A Framework for the Pursuit of Innovation - Cover

A Framework for the Pursuit of Innovation

Driving innovation in healthcare is a challenging endeavor. It is a market full of dynamic customers, a variety of players, and, over it all, tight regulation. But I’m sure no one would disagree that the benefits of innovation in healthcare more than outweigh these challenges. New drugs and devices advance our ability to treat diseases, and today’s healthcare burdens become tomorrow’s distant history. The development of penicillin generated the field antibiotics, and undiscovered innovations have the power to positively impact currently untreatable diseases.

But what are the key components of a successful innovation project? Given the costs and potential of great innovation and inventions in healthcare, innovators must take care to cautiously validate their ideas before pursuing them. I recently spoke with Erik Lium, PhD and Executive Vice President of Mount Sinai Innovation Partners to gather his thoughts on this topic. Based on that conversation, we have laid out a basic framework for ensuring that an innovation will likely be worth the time and effort to pursue.

Validating Ideas

Validity is established if the innovation addresses a substantial, unmet need in the marketplace. There must be an understanding of the market and who its customers are. Is there a primary customer or a secondary customer? Generally, healthcare is a multisided market. It is important to understand the market’s stakeholders, their roles and motivations, and how they are going to perceive and engage with the product.
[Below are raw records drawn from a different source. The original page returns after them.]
Definition requestJoin (idOrSlug userId : string) (message : option string) :
    H (CoalitionResult JoinOutcome) :=
  with_coalition idOrSlug (fun coalition =>
  unless_stopped coalition (
  let! current := gets (activeMembership (co_id coalition) userId) in
  if bool_decide (current <> None) then fail already_member
  else
    let! existing := gets (getCoalitionJoinRequest (co_id coalition) userId) in
    match (match existing with
           | Some e => if bool_decide (jr_status e = req_invited) then Some e else None
           | None => None
           end) with
    | Some invited =>
        let! now := NOW in
        let! _ := update (upsertCoalitionJoinRequest
          (with_jr_reviewedAt (Some now) (with_jr_reviewedBy
             (match jr_invitedBy invited with Some i => Some i | None => jr_reviewedBy invited end)
             (with_jr_status req_approved invited)))) in
        let! membership := await (admitMember coalition userId member via_invited) in
        succeed (joined membership)
    | None =>
        let! now := NOW in
        let! evaluation := await (evaluateJoinRequirements coalition userId now) in
        if bool_decide (co_joinMode coalition = join_open) && ev_clear evaluation then
          let! membership := await (admitMember coalition userId member via_open) in
          succeed (joined membership)
        else
          let! id := id_or existing jr_id newJoinRequestId in
          let! request := update (upsertCoalitionJoinRequest
            (mk_jr id (co_id coalition) userId (truthy message) req_pending None None None 0 0)) in
          emitDomainEvent (ev_join_requested (co_id coalition) userId
            (map chk_key (ev_unmet evaluation))) ;;;
          succeed (not_joined request (ev_unmet evaluation) (describeUnmet (ev_unmet evaluation)))
    end)).

Definition listJoinRequests (idOrSlug actorId : string) :
    H (CoalitionResult (list CoalitionJoinRequestRecord)) :=
  with_coalition idOrSlug (fun coalition =>
  with_permission coalition actorId members_approve (fun _ =>
  let! rows := gets (listCoalitionJoinRequests (Some (co_id coalition)) None (Some req_pending)) in
  succeed (js_sort (fun a b => bool_decide (jr_createdAt a <= jr_createdAt b)%Z) rows))).

Definition reviewJoinRequest (idOrSlug actorId userId : string) (approve : bool) :
    H (CoalitionResult (CoalitionJoinRequestRecord * option CoalitionMembershipRecord)) :=
  with_coalition idOrSlug (fun coalition =>
  unless_stopped coalition (
  with_permission coalition actorId members_approve (fun _ =>
  let! found := gets (getCoalitionJoinRequest (co_id coalition) userId) in
  match found with
  | None => fail not_found
  | Some request =>
      if negb (bool_decide (jr_status request = req_pending)) then fail not_found
      else
        let! now := NOW in
        let! reviewed := update (upsertCoalitionJoinRequest
          (with_jr_reviewedAt (Some now) (with_jr_reviewedBy (Some actorId)
             (with_jr_status (if approve then req_approved else req_declined) request)))) in
        emitDomainEvent (ev_join_reviewed (co_id coalition) userId approve actorId) ;;;
        (if negb approve then succeed (reviewed, None)
         else
           let! membership := await (admitMember coalition userId member via_approved) in
           succeed (reviewed, Some membership))
  end))).

Definition withdrawJoinRequest (idOrSlug userId : string) :
    H (CoalitionResult CoalitionJoinRequestRecord) :=
  with_coalition idOrSlug (fun coalition =>
  let! found := gets (getCoalitionJoinRequest (co_id coalition) userId) in
  match found with
  | None => fail not_found
  | Some request =>
      if negb (bool_decide (jr_status request = req_pending))
         && negb (bool_decide (jr_status request = req_invited)) then fail not_found
      else
        let! saved := update (upsertCoalitionJoinRequest (with_jr_status req_withdrawn request)) in
        succeed saved
  end).

Definition inviteMember (idOrSlug actorId userId : string) :
    H (CoalitionResult CoalitionJoinRequestRecord) :=
  with_coalition idOrSlug (fun coalition =>
  unless_stopped coalition (
  with_permission coalition actorId members_invite (fun _ =>
  let! current := gets (activeMembership (co_id coalition) userId) in
  if bool_decide (current <> None) then fail already_member
  else
    let! existing := gets (getCoalitionJoinRequest (co_id coalition) userId) in
    let! id := id_or existing jr_id newJoinRequestId in
    let! request := update (upsertCoalitionJoinRequest
      (mk_jr id (co_id coalition) userId None req_invited (Some actorId) None None 0 0)) in
    emitDomainEvent (ev_member_invited (co_id coalition) userId actorId) ;;;
    succeed request))).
Make sure to engage with the broader community to ensure that they support your interpretation. Before moving forward, reach out to advisors, venture capitalists, and other companies to get feedback about the potential innovations.

Once an innovator has a valid idea and the opportunity to pursue it, developing the idea into a product or service is dependent on the people on your commercialization teams that are committed to solving that problem.

A Solid Team

As an innovation team takes shape, it’s important to reflect on the question, “Can I work shoulder to shoulder with this group?” From a business perspective, you need to focus on the kind of people with whom you want to build an enterprise. The number of hours that are put in and the number of successes and failures that occur depend on a solid, productive and experienced team.
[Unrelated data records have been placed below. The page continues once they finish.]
Lemma inv_empty `{Env} : inv empty_db.
Proof.
  assert (Hz : forall V (p : V -> bool), count_by p (values []) = 0%Z) by done.
  split; simpl; try apply keyed_nil.
  - split; [apply keyed_nil|done].
  - split_and!; [apply keyed_nil|done|]. intros c. by rewrite Hz.
  - split; [apply keyed_nil|done].
  - split_and!; try apply keyed_nil; try done.
  - split_and!; [apply keyed_nil| |]; intros; rewrite Hz; [|lia].
    unfold boostDailyAllowance, DEFAULT_COALITION_BOOST_DAILY_ALLOWANCE.
    destruct COALITION_BOOST_DAILY_ALLOWANCE; [case_bool_decide|]; lia.
  - split_and!; [apply keyed_nil|done|]. intros c. by left.
  - split_and!; [apply keyed_nil|done| |done]. intros c. by rewrite Hz.
  - split; simpl; [apply keyed_nil|done|constructor|done|done].
Qed.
One of the most important factors in creating a united team is communicating a common vision that everyone can fully buy into. Innovative endeavors will have a vision, mission, values, key strategies, and end goals. Everyone on the team needs to be aligned to those central ideas. .

Your team also needs to have the following skills and or functions:

Business

This function oversee tasks having to do with compliance, marketing, and market research. A successful business team will have a clear vision of the commercial landscape and the skill to make a place for the new product in the healthcare marketplace.

Product Development

This function oversees the creation of the product, direct larger-scale manufacturing, and communicates in order to help the other teams understand what the product does and does not do. Experts in this area know their science and are focused on creating a product that meets a significant, unmet need. It is important that this group have experience along the full spectrum of the product development process, from ideation to commercialization. Each step along the way comes with its own challenges, so experience in the full spectrum is key.

Funding

For obvious reasons, capital is important. A large, committed partner like an academic medical center can be very important in healthcare.
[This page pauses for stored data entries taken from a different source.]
(** ** core/src/monetization/gifts.ts and services/gifts.ts *)

Record GiftDefinition : Type := { gd_sku : string; gd_label : string; gd_priceCents : Z; gd_currency : string }.

Definition GIFT_CATALOG : list GiftDefinition := [
  {| gd_sku := "spark"; gd_label := "Spark"; gd_priceCents := 100; gd_currency := "USD" |};
  {| gd_sku := "flame"; gd_label := "Flame"; gd_priceCents := 250; gd_currency := "USD" |};
  {| gd_sku := "rocket"; gd_label := "Rocket"; gd_priceCents := 500; gd_currency := "USD" |};
  {| gd_sku := "crown"; gd_label := "Crown"; gd_priceCents := 1000; gd_currency := "USD" |};
  {| gd_sku := "diamond"; gd_label := "Diamond"; gd_priceCents := 2500; gd_currency := "USD" |};
  {| gd_sku := "galaxy"; gd_label := "Galaxy"; gd_priceCents := 5000; gd_currency := "USD" |} ].

Definition findGift (sku : string) : option GiftDefinition :=
  List.find (fun g => bool_decide (gd_sku g = sku)) GIFT_CATALOG.

Inductive GiftThrow : Set :=
  | unknown_sku | self_gift_forbidden | invalid_context | gift_tip_threw (e : TipThrow).

Record SendGiftInput : Type := {
  sg_senderUserId : string;
  sg_recipientUserId : string;
  sg_sku : string;
  sg_contextKind : TipContextKind;
  sg_contextRef : option string;
  sg_note : option string;
}.

Definition sendGift (i : SendGiftInput) (w : world) : world * res GiftThrow (TipRecord * GiftDefinition) :=
  match findGift (sg_sku i) with
  | None => (w, Err unknown_sku)
  | Some gift =>
      if bool_decide (sg_contextKind i = ck_aid_pool) then (w, Err invalid_context)
      else
        let (w, r) := createTip {|
          ti_senderUserId := sg_senderUserId i; ti_recipientUserId := sg_recipientUserId i;
          ti_contextKind := sg_contextKind i; ti_contextRef := sg_contextRef i;
          ti_grossCents := jint (gd_priceCents gift); ti_currency := gd_currency gift; ti_note := sg_note i;
          ti_giftSku := Some (gd_sku gift); ti_providerId := None; ti_feeBpsOverride := None;
          ti_fbmOrderId := None; ti_metadata := [] |} w in
        (w, match r with
            | Ok tip => Ok (tip, gift)
            | Err (inl self_tip_forbidden) => Err self_gift_forbidden
            | Err e => Err (gift_tip_threw e)
            end)
  end.

(** ** services/aidPools.ts *)

Definition MIN_GOAL_CENTS : Z := 100.
Definition MAX_GOAL_CENTS : Z := 100000000.
Definition MAX_TITLE_LEN : nat := 255.
Definition MAX_DESCRIPTION_LEN : nat := 4000.

Inductive AidPoolError : Set :=
  | organizer_unknown | goal_out_of_range | pool_invalid_currency | title_required
  | pool_not_found | pool_is_closed | pool_forbidden | tip_failed (e : TipValidationError)
  | pool_tip_range (e : RangeError).

(** The tips [aggregate] counts. *)
Definition counts_for (poolId currency : string) (t : TipRecord) : bool :=
  bool_decide (tp_contextKind t = ck_aid_pool) && bool_decide (tp_contextRef t = Some poolId)
  && bool_decide (tp_status t = tip_captured) && bool_decide (tp_currency t = currency).

Record aid_total : Type := {
  ag_raised : Z;
  ag_fee : Z;
  ag_net : Z;
  ag_count : Z;
  ag_uniqueSenders : Z;
}.

Definition aggregate (poolId currency : string) (w : world) : aid_total :=
  let counted := List.filter (counts_for poolId currency) (values (w_tips w)) in
  {| ag_raised := sum_by tp_grossCents counted;
     ag_fee := sum_by tp_feeCents counted;
     ag_net := sum_by tp_netCents counted;
     ag_count := Z.of_nat (length counted);
     ag_uniqueSenders := distinct (map tp_senderUserId counted) |}.

(** [Math.min(100, Math.round((raised / goal) * 100))]; the quotient is exact here
    where the source rounds it to a double. *)
Definition pool_percent (raised goal : Z) : Z :=
  if goal <=? 0 then 100 else Z.min 100 ((200 * raised + goal) / (2 * goal)).

Record AidPoolView : Type := {
  pv_record : AidPoolRecord;
  pv_total : aid_total;
  pv_percent : Z;
}.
This function secures the needed capital to advance the projects that develop the product. Experts in this area may have experience with capital investment firms or with academic research provider facilities that would be willing to fund projects; they can also help the team understand what IP conflicts may arise as the project develops.

Conclusion

Driving innovation in healthcare is hard but rewarding work. More innovators can find success when they work from a position of understanding. This framework aims to create that foundation of understanding. Healthcare innovation is most successful when it fulfills a significant, unmet need. Innovative ideas become reality when they are developed by professionals who can handle the business, financial, and product development aspects of innovation. The teams that have the best record of bringing products from idea to reality are those that have strong teamwork skills and can share the vision of each project they work on.